Au-delà de la description des friches précédemment amorcée, l’arpentage permet, dans une certaine mesure, de décrypter les lieux. Il donne des indices sur l’appropriation des lieux, leurs usages, leur gouvernance. En confrontant les différentes friches arpentées, nous cherchons à interroger le lien entre la friche et l’erreur, tout en questionnant le cadre normatif nous amenant à percevoir ce qui, des friches, peut être compris comme des erreurs urbaines. L’ensemble des éléments présentés ci-après est issu de la réflexion collective de la restitution de l’atelier, réinterprétée par les auteur.e.s de l’article.

 

Se confronter au vide et à la vacance

La première erreur, lue dans l’arpentage, est celle de l’absence d’usage des espaces arpentés. Lorsque les lieux visités ne semblent pas l’objet d’occupation, ou d’appropriation ou quand les traces d’usage sont absentes, nous y avons lu une erreur. Certaines parcelles en attente, friches agricoles ou jachère, mais aussi des friches qui ont été occupées et ne le sont plus rentrent dans cette catégorie, comme au jardin de la Marbrerie. Seul le nom, à l’entrée, témoigne du fait que la friche a été occupée, et c’est le témoignage de Sylvain Froidevaux qui permet d’établir que la friche a connu des pratiques proches de l’urbanisme transitoire. Pour les arpenteurs, l’erreur est alors celle de l’absence d’usage dans un foncier tendu, d’une impossibilité à valoriser ces lieux par des pratiques spatiales et sociales.

15. Marbrerie : Jardin de la Marbrerie 2019 (S. Froidevaux, 2019)

16. Marbrerie : Jardin Marbrerie Automne 2020 (Collectif Inter-Friches, 2020)

Les projets d’occupation – culturels ou non – peuvent également avoir une fin programmée, portant l’éphémère au cœur du projet. L’erreur urbaine est ainsi intégrée comme projet-tampon au sein du phasage d’un plus grand projet immobilier. C’est le cas du projet d’urbanisme transitoire jardin des Moraines, qui fait l’objet d’un contrat de prêt entre une organisation genevoise, LargeScaleStudio (LSS), et la fondation HBM Emma Kammacher qui gère des logements. Les premiers, architectes et concepteurs.trices du projet, parlent de l’expérience comme un « laboratoire culturel », où des pratiques propres aux espaces publics (convivialité, rencontre) en côtoient d’autres comme le maraîchage, avec, en vue, une autonomisation des usager.e.s du lieu dont certains sont des habitant.e.s voisin.e.s. Mais cette occupation n’est que temporaire. Se pose alors la question de la continuité de ces pratiques habitantes dans les futures réalisations : quelle place sera laissée à ces expérimentations, et particulièrement à leur traduction dans le langage de l’aménagement urbain ? S’il était prévu (avant la pandémie de Covid-19) d’y accueillir différentes activités comme des jeux pour enfants ou des espaces consacrés aux résidences artistiques ou autres ateliers, les acteurs et actrices sont conscient.e.s que certaines pratiques en cours doivent trouver à s’incarner dans des formes plus pérennes, au risque de voir la future programmation du site ne laisser aucune place à la continuité de ces expériences.

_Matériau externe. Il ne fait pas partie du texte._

(* ===== verification/Provider.v ===== *)
(** Package relayer/provider: the interface of a chain provider, and the
    configuration fields common to all of them.

    A [ChainProvider] holds the answers a chain gives during one call of a
    relayer operation: the relayer's theorems quantify over all of them.  The
    providers' own code is in Evm.v, Icon.v, Wasm.v and Mock.v; [RouteLaws] is what
    they promise about their callbacks, proved in Delivery.v. *)
From stdpp Require Import gmap strings list.
From Stdlib Require Import ZArith Lia.
From S2P Require Import Prelude GoStd Types.
Open Scope Z_scope.

(** One call of the [TxResponseFunc] handed to [Route]. *)
Record CallbackCall := mkCallbackCall {
  cb_key : MessageKey;
  cb_response : TxResponse;
  cb_err : error }.

(** The methods the relayer and the socket server call.  [Route] is given by
    the calls it makes of its callback, in order, and the error it returns.
    Messages found on chain come with their serial numbers as plain integers:
    the caller of the parser allocates the cells. *)
Record ChainProvider := mkChainProvider {
  QueryLatestHeight : res Z;
  QueryTransactionReceipt : string → res (option Receipt);
  Route : Message → list CallbackCall * res unit;
  ShouldReceiveMessage : Message → res bool;
  ShouldSendMessage : Message → res bool;
  MessageReceived : MessageKey → res bool;
  FinalityBlock : Z;
  GenerateMessages : KeyWithHeightOf BigInt → res (list (MessageOf Z));
  p_RevertMessage : option Z → res unit;
  p_GetFee : string → bool → res Z;
  p_SetFee : string → option Z → option Z → res unit;
  p_ClaimFee : res unit }.

(** What the relayer relies on in a [Route] that returned: its calls of the
    callback are about its own message, no call before the last reports a
    success, and the last one does exactly when no error is returned. *)
Definition reports (code : Z → Prop) (c : CallbackCall) : Prop := code (tr_Code (cb_response c)).
Abbreviation reports_failure := (reports (λ code, code ≠ Success)).

Definition route_law (m : Message) (out : list CallbackCall * res unit) : Prop :=
  Forall (λ c, cb_key c = Message_MessageKey m) out.1 ∧
  match out.2 with
  | Ok _ => ∃ failures c, out.1 = failures ++ [c] ∧ Forall reports_failure failures ∧
      tr_Code (cb_response c) = Success
  | Err _ => Forall reports_failure out.1
  | Panic => True
  end.

Class RouteLaws (route : Message → list CallbackCall * res unit) : Prop := {
  route_lawful m : route_law m (route m) }.

(** * Common configuration *)

Record CommonConfig := mkCommonConfig {
  cc_ChainName : string;
  cc_RPCUrl : string;
  cc_StartHeight : Z;
  cc_Address : string;
  cc_Contracts : gmap string string;
  cc_FinalityBlock : Z;
  cc_NID : string;
  cc_HomeDir : string;
  cc_Disabled : bool }.

Definition Enabled (c : CommonConfig) : bool := negb (cc_Disabled c).

Definition SetWallet (addr : string) (c : CommonConfig) : CommonConfig :=
  mkCommonConfig (cc_ChainName c) (cc_RPCUrl c) (cc_StartHeight c) addr (cc_Contracts c)
    (cc_FinalityBlock c) (cc_NID c) (cc_HomeDir c) (cc_Disabled c).

Definition GetWallet (c : CommonConfig) : string := cc_Address c.

Definition CommonConfig_Validate (c : CommonConfig) : error :=
  if decide (cc_ChainName c = "") then Some "chain-name cannot be empty"
  else if decide (cc_HomeDir c = "") then Some "home-dir cannot be empty"
  else None.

Pour autant, le transitoire a également vocation à se penser et à se réaliser comme temporaire, effervescent. La fonction de ces lieux rejoint alors les intentions initiales de l’urbanisme tactique : ébranler l’ordre fonctionnel par l’irruption momentanée et par l’expérimentation (Gwiazdzinski, 2018). La notion de tactique est ici entendue au sens de De Certeau (1961), soit une utilisation des brèches ou opportunités comme occasion d’agir, d’inventer. Et c’est bien de cette possibilité de créer des marges dont il est question, les espaces d’expérimentations, de mise en relation ou simplement de festivité se faisant rare dans un contexte urbain saturé (Pattaroni et Drevon, 2020).

Accéder aux lieux, pour tous, à tous moments ?

Durant l’arpentage, nous nous sommes confronté.e.s aux contraintes d’accès nombreuses, aux barbelés et barrières à enjamber pour accéder aux différents espaces identifiés comme des friches. L’espace est le plus souvent clos, inaccessible, même dans les friches culturelles actives. Comment ces friches pourraient-elles recomposer des espaces publics si elles sont inaccessibles ? L’erreur n’est-elle pas dans l’absence d’ouverture de ces espaces ? Dans ces limitations des accès, empêchant l’accès à tous ? Si les clôtures et autres barrières ne permettent pas d’interdire aux personnes souhaitant réellement s’introduire sur les sites d’y accéder, elles sont tout de même un frein à l’appropriation collective de ces espaces.

17. L’arpenteur se fait cascadeur pour explorer les friches (Collectif Inter-Friches, 2020)

18. Des barrières pour dissuader l’accès (Collectif Inter-Friches, 2020)

Le débat a permis d’interroger, au-delà de la simple fermeture matérialisée des sites, des tensions et des difficultés pour ces friches à s’ouvrir à tous les publics. Au jardin de la Marbrerie, les membres de l’équipe du forum Grosselin se sont distingué.es par une volonté d’ouvrir les friches à toutes et à tous, notamment aux adolescent.es. Son histoire montre que les pratiques sociales et spatiales tolérées sont limitées : la présence d’une activité de nuit (en soirée) rompt avec les usages de jour ; la captation illicite d’électricité, les activités non légitimes (le jeu vidéo, la fête non encadrée) et, enfin, le profil sociologique des habitants temporaires (jeunes de quartier populaire) ne remplissent pas les attentes de respectabilité convenues et normées dans un tel lieu.

À Porteous, s’il n’est pas possible d’accéder à l’intérieur du bâtiment, nulle barrière n’empêche d’accéder aux espaces extérieurs. Toutefois, les anciens occupant.e.s organisent des activités encadrées, et, si des pratiques illégales existent encore sur le site – plusieurs rave parties y ont notamment été organisées à l’été 2021 – celles-ci sont désavouées par les membres du collectif, qui craignent les conséquences en termes de répression et de tension auprès de la police et des riverains. Porteous reflète bien la difficulté à demeurer ouvert à toutes et à tous, et marque que, si les occupations temporaires de friches parviennent à transformer le devenir des lieux, leur dimension subversive n’est pas tolérée à terme.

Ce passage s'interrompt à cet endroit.